YOUR ASSIGNMENT ▸ Of the entries below, copy only those lines that contain the word "Hyes".

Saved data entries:
+---+

(** On an address as the allocator writes it, the check is membership in 10.0.0.0/8. *)
Lemma isAllowedIP_AddrString a :
  0 <= a <= addr_max -> isAllowedIP (AddrString a) = true <-> 10 * 2 ^ 24 <= a < 11 * 2 ^ 24.
Proof.
  intros Ha. unfold isAllowedIP, SplitHostPort. rewrite (no_char_cut_last _ _ (AddrString_no_colon a Ha)).
  unfold ParseIP. rewrite parseIPv4_AddrString by done. cbn [IsLoopback IsLinkLocalUnicast IsUnspecified NetContains].
  unfold PrefixContains, StationPoller.private10. cbn [p_addr p_bits]. change (32 - 8) with 24.
  change (10 * 2 ^ 24 / 2 ^ 24) with 10.
  assert (a / 2 ^ 24 = 10 <-> 10 * 2 ^ 24 <= a < 11 * 2 ^ 24) as E.
  { split; intros Hd; [pose proof (Z.div_mod a (2 ^ 24)); pose proof (Z.mod_pos_bound a (2 ^ 24)); lia|].
    symmetry. apply (Z.div_unique _ _ _ (a - 10 * 2 ^ 24)); lia. }
  rewrite <- E. destruct (_ || _) eqn:Eo; [|apply Z.eqb_eq]. split; [done|]. intros H10. exfalso.
  rewrite !orb_true_iff, !Z.eqb_eq in Eo. apply E in H10.
  destruct Eo as [[Eo|Eo]|Eo]; [apply E in H10; lia| |lia].
  pose proof (Z.div_mod a (2 ^ 16)). pose proof (Z.mod_pos_bound a (2 ^ 16)). lia.
Qed.

(** A port is not looked at: what follows the first address may be anything. *)
Example allowed_port_unchecked :
  isAllowedIP "10.0.0.1:80@evil.example" = true /\
  statusURL "10.0.0.1:80@evil.example" = "http://10.0.0.1:80@evil.example:80/api/status".
Proof. split; reflexivity. Qed.

Lemma app_inj_tail_str (a b s : string) : a +:+ s = b +:+ s -> a = b.
Proof.
  intros E. apply (f_equal String.list_ascii_of_string) in E.
  assert (forall x y, String.list_ascii_of_string (x +:+ y) =
    String.list_ascii_of_string x ++ String.list_ascii_of_string y) as Happ.
  { induction x as [|c x IH]; intros y; [done|]. rewrite app_cons. simpl. by rewrite IH. }
  rewrite !Happ in E. apply app_inj_2 in E as [E _]; [|done].
  rewrite <- (String.string_of_list_ascii_of_string a), E. apply String.string_of_list_ascii_of_string.
Qed.

Lemma statusURL_inj a b : statusURL a = statusURL b -> a = b.
Proof.
  unfold statusURL. intros E. change ("http://" +:+ ?x) with (String "h" (String "t" (String "t" (String "p"
    (String ":" (String "/" (String "/" x))))))) in E. injection E as E. by eapply app_inj_tail_str.
Qed.

Section Polling.
Context `{Env}.

(** A request to the dashboard of an address that passed the check. *)
Definition allowed_get (ts : list PollableTenant) (ev : Event) : Prop :=
  exists t, t ∈ ts /\ isAllowedIP (pt_LXCIP t) = true /\ ev = EvStatusGet (statusURL (pt_LXCIP t)).

Lemma wp_fetchStatus t (Q : StationStatus -> World -> Prop) w :
  (forall s w', same_db w w' -> (w_trace w' = w_trace w \/ w_trace w' = w_trace w ++ [EvStatusGet (statusURL (pt_LXCIP t))]) ->
     Q s w') ->
  wp (fetchStatus t) Q w.
Proof.
  intros HQ. unfold fetchStatus. set (url := statusURL (pt_LXCIP t)) in *.
  assert (forall w1, same_db w w1 -> (w_trace w1 = w_trace w \/ w_trace w1 = w_trace w ++ [EvStatusGet url]) ->
    forall f, wp (let! now := sample env_now in Ret (f now)) Q w1) as Hend.
  { intros w1 H1 Ht f. apply wp_bind, wp_sample. intros w2 [H2 [_ Ht2]]. apply wp_ret, HQ; [by etrans|]. by rewrite Ht2. }
  unfold StationPoller.offline. destruct (env_url_parse url); [|apply (Hend w); [done|by left]].
  apply wp_bind. unfold StationPoller.status_get. apply wp_atom. cbn [fst snd].
  set (w1 := set_trace _ _). assert (same_db w w1) as H1 by by repeat split.
  assert (w_trace w1 = w_trace w ++ [EvStatusGet url]) as Ht by done.
  destruct (env_ext _ _); cbn [fst snd]; [apply (Hend w1); [done|by right]|].
  destruct (negb _); [apply (Hend w1); [done|by right]|].
  destruct (sa_Data _); apply (Hend w1); (done || by right).
Qed.

(** What one tenant's turn does. *)
Definition turn (t : PollableTenant) (w w' : World) : Prop :=
  w_tenants w' = w_tenants w /\
  exists s, cache w' = <[pt_ID t := s]> (cache w) /\
    (stations w' = stations w \/ exists now, stations w' =
       (fun r => if of_tenant (pt_ID t) r then apply_ssets now [SSetIsOnline (ss_IsOnline s)] r else r) <$> stations w).

Lemma wp_poll_one p t (Q : unit -> World -> Prop) w :
  po_skipIPCheck p = false ->
  (isAllowedIP (pt_LXCIP t) = false -> Q tt w) ->
  (isAllowedIP (pt_LXCIP t) = true -> forall w', turn t w w' ->
     (w_trace w' = w_trace w \/ w_trace w' = w_trace w ++ [EvStatusGet (statusURL (pt_LXCIP t))]) ->
     ((forall t, env_fault t = None) -> exists s now, cache w' !! pt_ID t = Some s /\ stations w' =
       (fun r => if of_tenant (pt_ID t) r then apply_ssets now [SSetIsOnline (ss_IsOnline s)] r else r) <$> stations w) ->
     Q tt w') ->
  wp (poll_one p t) Q w.
Proof.
  intros Hp Hno Hyes. unfold poll_one. rewrite Hp. cbn [negb andb].
  destruct (isAllowedIP _) eqn:Ea; cbn [negb]; [|by apply wp_ret, Hno].
  apply wp_bind, wp_fetchStatus. intros s w1 (T1&_&_&_&_&_&_&R1&_) Ht. apply wp_bind, wp_atom. cbn [fst snd].
  set (w2 := StationPoller.set_cache _ w1). apply wp_bind. unfold SetOnline. apply wp_bind, wp_stmt.
  - intros m Hf. apply wp_ret, wp_ret, Hyes; [done| |done|intros Hup; by rewrite Hup in Hf].
    split; [done|]. exists s. split; [by unfold cache; rewrite <- R1|]. left. unfold stations. by rewrite <- R1.
  - intros _. apply wp_ret, wp_ret, Hyes; [done| |done|].
    + split; [done|]. exists s. split; [by unfold cache; rewrite <- R1|]. right.
      exists (env_now (w_tick (set_tick (S (w_tick w2)) w2))). unfold stations. by rewrite <- R1.
    + intros _. exists s, (env_now (w_tick (set_tick (S (w_tick w2)) w2))). split; [apply lookup_insert_eq|].
      unfold stations. by rewrite <- R1.
Qed.

Lemma wp_poll_tenants_trace p ts w :
  po_skipIPCheck p = false ->
  wp (poll_tenants p ts) (fun _ w' => exists l, w_trace w' = w_trace w ++ l /\ Forall (allowed_get ts) l) w.
Proof.
  intros Hp. revert w. induction ts as [|t ts IH]; intros w; simpl.
  { apply wp_ret. exists []. by rewrite app_nil_r. }
  apply wp_bind, wp_sample. intros w1 (_&_&T1). destruct (env_ctx_done _).
  { apply wp_ret. exists []. by rewrite T1, app_nil_r. }
  assert (forall l, Forall (allowed_get ts) l -> Forall (allowed_get (t :: ts)) l) as Hmono.
  { intros l Hl. eapply Forall_impl; [exact Hl|]. intros ev (u&Hu&?). exists u. split; [by apply list_elem_of_further|done]. }
  apply wp_bind, wp_poll_one; [done| |].
  - intros _. eapply wp_mono; [apply IH|]. intros _ w' (l & E & Hl). exists l. rewrite E, T1. auto.
  - intros Ha w2 _ Ht _. eapply wp_mono; [apply IH|]. intros _ w' (l & E & Hl). rewrite E.
    destruct Ht as [->| ->]; rewrite T1; [exists l; auto|]. eexists (_ :: l). rewrite <- app_assoc. split; [done|].
    constructor; [|auto]. exists t. split; [apply list_elem_of_here|done].
Qed.

(** The tenants a cycle asks about: the active ones with an address on file. *)
Lemma elem_of_pollable w pt :
  pt ∈ TenantStore.toPollableTenants (map TenantStore.row_with_ip (select TenantStore.reachable (w_tenants w))) <->
  exists id t ip, w_tenants w !! id = Some t /\ t_Status t = active /\ t_LXCIP t = Some ip /\ ip <> EmptyString /\
    pt = TenantStore.mkPollable (t_ID t) ip.
Proof.
  unfold TenantStore.toPollableTenants. rewrite map_map, list_elem_of_fmap. split.
  - intros (t & -> & (Hr & id & Hid)%elem_of_select). unfold TenantStore.reachable in Hr.
    apply andb_prop in Hr as [Hs Hi]. destruct (t_LXCIP t) as [ip|] eqn:Eip; [|done].
    exists id, t, ip. apply negb_true_iff, is_empty_false in Hi. apply bool_decide_eq_true in Hs.
    split_and!; try done. unfold TenantStore.row_with_ip. simpl. by rewrite Eip.
  - intros (id & t & ip & Hid & Hs & Hi & Hne & ->). exists t. unfold TenantStore.row_with_ip. simpl. rewrite Hi.
    split; [done|]. apply elem_of_select. split; [|eauto]. unfold TenantStore.reachable, status_eqb.
    rewrite bool_decide_eq_true_2, Hi by done. simpl. by apply negb_true_iff, is_empty_false.
Qed.


(** The cache and the table say the same about the tenant [id]. *)
Definition agrees (id : string) (w : World) : Prop :=
  exists s, cache w !! id = Some s /\
    forall k r, stations w !! k = Some r -> sr_TenantID r = Some id -> sr_IsOnline r = ss_IsOnline s.

(** Nothing about the tenant [id] changed. *)
Definition same_for (id : string) (w w' : World) : Prop :=
  cache w' !! id = cache w !! id /\
  forall k r, sr_TenantID r = Some id -> stations w' !! k = Some r <-> stations w !! k = Some r.

Lemma same_for_refl id w : same_for id w w.
Proof. by split. Qed.

Lemma same_for_trans id a b c : same_for id a b -> same_for id b c -> same_for id a c.
Proof. intros [H1 H2] [H3 H4]. split; [congruence|]. intros k r Hr. by rewrite H4, H2. Qed.

Lemma agrees_same id w w' : same_for id w w' -> agrees id w -> agrees id w'.
Proof. intros [E1 E2] (s & Hs & Hr). exists s. split; [congruence|]. intros k r Hk Ht. apply (Hr k); [by apply E2|done]. Qed.

(** The UPDATE of [SetOnline] and the rows it leaves. *)
Lemma online_row id now b r :
  let r' := if of_tenant id r then apply_ssets now [SSetIsOnline b] r else r in
  sr_TenantID r' = sr_TenantID r /\ (sr_TenantID r = Some id -> sr_IsOnline r' = b) /\
  (sr_TenantID r <> Some id -> r' = r).
Proof.
  unfold of_tenant. simpl. case_bool_decide; destruct r; simpl in *; naive_solver.
Qed.

Lemma turn_others t w w' : turn t w w' -> forall id, id <> pt_ID t -> same_for id w w'.
Proof.
  intros (_ & s & Ec & Es) id Hne. split; [by rewrite Ec, lookup_insert_ne|]. intros k r Hr.
  destruct Es as [->|[now ->]]; [done|]. rewrite lookup_fmap.
  destruct (stations w !! k) as [r0|]; [|split; discriminate].
  destruct (online_row (pt_ID t) now (ss_IsOnline s) r0) as (E1 & _ & E3). simpl in *. split; intros [= Heq].
  - f_equal. rewrite <- Heq. symmetry. apply E3. rewrite <- E1, Heq, Hr. congruence.
  - subst r0. f_equal. apply E3. rewrite Hr. congruence.
Qed.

+---+

YOUR RESPONSE ▸
  intros Hp Hno Hyes. unfold poll_one. rewrite Hp. cbn [negb andb].
  - intros m Hf. apply wp_ret, wp_ret, Hyes; [done| |done|intros Hup; by rewrite Hup in Hf].
  - intros _. apply wp_ret, wp_ret, Hyes; [done| |done|].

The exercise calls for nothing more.